▶ [WHAT IS EXPECTED]: What is the number of lines in the entries that contain the word "kMaxContinuityAttestations"? Reply with that number only.

▶ [SUPPLIED RECORDS]:
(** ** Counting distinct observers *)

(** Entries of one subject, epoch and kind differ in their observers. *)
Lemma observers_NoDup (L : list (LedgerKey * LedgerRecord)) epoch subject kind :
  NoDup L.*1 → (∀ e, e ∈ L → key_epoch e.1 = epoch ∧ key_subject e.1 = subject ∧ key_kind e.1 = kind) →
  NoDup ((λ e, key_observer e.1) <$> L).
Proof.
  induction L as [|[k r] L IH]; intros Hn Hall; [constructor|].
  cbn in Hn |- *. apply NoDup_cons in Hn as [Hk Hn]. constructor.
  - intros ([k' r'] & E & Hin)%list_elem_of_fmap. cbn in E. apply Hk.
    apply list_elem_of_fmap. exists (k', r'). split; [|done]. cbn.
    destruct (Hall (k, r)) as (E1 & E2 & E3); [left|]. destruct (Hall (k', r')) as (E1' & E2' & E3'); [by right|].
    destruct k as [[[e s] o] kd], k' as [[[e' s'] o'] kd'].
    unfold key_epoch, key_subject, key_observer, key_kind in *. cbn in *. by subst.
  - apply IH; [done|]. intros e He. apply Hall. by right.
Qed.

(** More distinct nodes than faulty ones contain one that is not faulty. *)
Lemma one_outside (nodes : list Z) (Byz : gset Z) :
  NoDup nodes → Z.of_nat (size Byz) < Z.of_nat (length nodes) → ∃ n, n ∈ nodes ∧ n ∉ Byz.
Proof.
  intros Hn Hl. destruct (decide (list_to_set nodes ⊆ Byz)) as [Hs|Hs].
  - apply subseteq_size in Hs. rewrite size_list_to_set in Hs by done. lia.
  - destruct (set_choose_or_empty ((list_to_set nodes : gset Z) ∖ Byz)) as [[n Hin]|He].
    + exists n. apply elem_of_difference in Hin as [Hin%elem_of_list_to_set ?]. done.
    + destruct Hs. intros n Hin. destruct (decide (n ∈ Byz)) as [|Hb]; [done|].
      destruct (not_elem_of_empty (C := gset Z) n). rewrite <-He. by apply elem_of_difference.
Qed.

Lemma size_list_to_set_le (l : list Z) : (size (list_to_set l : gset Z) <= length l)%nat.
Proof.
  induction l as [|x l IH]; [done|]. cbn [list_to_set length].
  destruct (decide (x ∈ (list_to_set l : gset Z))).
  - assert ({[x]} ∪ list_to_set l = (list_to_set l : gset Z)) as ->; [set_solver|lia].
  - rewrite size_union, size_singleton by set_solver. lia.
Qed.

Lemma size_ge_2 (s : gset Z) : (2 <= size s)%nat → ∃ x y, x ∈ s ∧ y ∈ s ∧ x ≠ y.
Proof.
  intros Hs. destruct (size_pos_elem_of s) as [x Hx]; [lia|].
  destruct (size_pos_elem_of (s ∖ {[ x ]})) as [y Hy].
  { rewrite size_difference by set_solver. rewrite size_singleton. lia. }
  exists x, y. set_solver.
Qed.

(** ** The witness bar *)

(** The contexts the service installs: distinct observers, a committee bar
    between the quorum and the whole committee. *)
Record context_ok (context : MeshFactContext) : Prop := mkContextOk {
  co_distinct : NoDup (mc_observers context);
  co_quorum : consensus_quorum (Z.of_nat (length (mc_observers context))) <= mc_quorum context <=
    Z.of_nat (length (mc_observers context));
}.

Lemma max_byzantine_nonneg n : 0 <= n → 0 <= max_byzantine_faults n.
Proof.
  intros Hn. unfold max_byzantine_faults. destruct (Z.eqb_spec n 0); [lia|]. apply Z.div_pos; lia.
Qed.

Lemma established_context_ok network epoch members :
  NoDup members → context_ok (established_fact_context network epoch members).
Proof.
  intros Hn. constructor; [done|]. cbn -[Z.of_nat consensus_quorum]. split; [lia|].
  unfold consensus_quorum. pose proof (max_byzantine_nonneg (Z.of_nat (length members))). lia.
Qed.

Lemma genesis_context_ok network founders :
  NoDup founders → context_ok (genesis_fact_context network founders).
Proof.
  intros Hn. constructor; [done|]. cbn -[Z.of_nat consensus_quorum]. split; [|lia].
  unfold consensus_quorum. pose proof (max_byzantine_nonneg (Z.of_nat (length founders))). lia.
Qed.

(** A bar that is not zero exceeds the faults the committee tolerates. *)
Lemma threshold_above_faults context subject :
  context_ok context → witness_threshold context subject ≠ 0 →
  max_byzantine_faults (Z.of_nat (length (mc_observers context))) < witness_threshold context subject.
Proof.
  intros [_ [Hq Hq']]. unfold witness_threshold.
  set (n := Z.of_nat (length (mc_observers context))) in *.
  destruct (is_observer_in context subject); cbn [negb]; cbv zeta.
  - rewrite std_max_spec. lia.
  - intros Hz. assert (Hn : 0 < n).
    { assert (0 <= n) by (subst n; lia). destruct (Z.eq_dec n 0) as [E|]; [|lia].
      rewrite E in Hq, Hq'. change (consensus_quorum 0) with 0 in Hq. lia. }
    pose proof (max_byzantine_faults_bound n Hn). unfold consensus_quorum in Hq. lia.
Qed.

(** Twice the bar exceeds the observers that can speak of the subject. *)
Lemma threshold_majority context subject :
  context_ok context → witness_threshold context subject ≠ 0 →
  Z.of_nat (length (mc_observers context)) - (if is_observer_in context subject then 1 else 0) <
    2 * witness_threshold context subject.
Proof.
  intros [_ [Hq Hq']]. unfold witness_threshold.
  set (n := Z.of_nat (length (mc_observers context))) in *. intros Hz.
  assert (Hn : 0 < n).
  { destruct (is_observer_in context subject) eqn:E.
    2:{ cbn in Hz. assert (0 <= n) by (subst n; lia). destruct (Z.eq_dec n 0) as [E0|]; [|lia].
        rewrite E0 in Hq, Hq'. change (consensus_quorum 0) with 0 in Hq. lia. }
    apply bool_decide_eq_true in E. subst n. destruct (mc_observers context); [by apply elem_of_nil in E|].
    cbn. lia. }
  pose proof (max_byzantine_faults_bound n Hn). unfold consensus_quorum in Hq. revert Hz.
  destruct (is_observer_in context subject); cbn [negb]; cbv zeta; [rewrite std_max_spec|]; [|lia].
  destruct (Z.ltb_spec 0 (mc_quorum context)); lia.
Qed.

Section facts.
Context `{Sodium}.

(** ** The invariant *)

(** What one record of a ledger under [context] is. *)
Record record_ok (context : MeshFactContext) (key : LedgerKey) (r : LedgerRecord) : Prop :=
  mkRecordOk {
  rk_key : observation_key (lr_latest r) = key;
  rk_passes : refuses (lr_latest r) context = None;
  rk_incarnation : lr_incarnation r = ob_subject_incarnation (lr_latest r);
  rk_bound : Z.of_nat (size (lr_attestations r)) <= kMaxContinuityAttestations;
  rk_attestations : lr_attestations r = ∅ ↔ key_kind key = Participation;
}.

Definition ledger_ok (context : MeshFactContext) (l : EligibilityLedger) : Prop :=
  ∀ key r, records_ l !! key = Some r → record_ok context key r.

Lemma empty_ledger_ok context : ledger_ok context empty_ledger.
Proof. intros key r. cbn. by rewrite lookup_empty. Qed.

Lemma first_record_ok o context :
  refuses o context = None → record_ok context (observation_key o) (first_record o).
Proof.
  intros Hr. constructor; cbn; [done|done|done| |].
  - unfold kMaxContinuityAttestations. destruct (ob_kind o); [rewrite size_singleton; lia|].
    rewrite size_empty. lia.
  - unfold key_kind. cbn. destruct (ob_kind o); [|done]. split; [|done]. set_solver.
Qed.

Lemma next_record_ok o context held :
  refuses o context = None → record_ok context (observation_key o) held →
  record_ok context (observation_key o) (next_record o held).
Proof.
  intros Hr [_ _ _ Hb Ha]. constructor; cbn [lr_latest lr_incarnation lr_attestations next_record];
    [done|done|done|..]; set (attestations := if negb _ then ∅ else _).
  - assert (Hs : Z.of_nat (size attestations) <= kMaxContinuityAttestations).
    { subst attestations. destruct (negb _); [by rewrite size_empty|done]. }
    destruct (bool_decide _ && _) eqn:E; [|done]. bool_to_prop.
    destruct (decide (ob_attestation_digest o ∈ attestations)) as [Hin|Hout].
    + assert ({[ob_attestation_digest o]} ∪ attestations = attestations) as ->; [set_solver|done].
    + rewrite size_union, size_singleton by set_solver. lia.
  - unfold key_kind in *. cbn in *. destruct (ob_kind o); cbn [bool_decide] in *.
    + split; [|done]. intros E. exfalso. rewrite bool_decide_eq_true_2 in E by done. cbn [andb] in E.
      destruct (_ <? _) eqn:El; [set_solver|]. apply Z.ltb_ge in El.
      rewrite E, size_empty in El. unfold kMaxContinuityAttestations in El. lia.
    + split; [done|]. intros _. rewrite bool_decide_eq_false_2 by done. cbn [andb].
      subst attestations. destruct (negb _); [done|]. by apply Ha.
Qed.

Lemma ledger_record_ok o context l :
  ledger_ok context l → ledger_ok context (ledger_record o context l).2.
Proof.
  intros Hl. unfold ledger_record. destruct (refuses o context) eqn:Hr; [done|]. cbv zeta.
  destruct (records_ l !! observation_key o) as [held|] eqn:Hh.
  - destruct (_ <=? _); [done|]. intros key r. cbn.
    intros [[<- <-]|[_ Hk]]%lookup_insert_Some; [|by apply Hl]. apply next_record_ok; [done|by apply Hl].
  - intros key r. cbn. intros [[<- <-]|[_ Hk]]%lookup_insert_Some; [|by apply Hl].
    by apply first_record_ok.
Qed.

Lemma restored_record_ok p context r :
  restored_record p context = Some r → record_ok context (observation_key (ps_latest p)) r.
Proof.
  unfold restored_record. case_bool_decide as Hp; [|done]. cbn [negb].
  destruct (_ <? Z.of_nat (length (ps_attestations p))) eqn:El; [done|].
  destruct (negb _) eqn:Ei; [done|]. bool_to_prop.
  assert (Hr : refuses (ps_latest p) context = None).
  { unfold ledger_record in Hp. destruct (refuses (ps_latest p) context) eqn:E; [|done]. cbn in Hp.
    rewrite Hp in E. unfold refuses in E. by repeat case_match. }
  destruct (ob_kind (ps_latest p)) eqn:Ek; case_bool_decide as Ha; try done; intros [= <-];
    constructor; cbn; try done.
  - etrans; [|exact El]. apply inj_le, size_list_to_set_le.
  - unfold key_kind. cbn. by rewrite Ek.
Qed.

▶ [EXERCISE ANSWER]: 4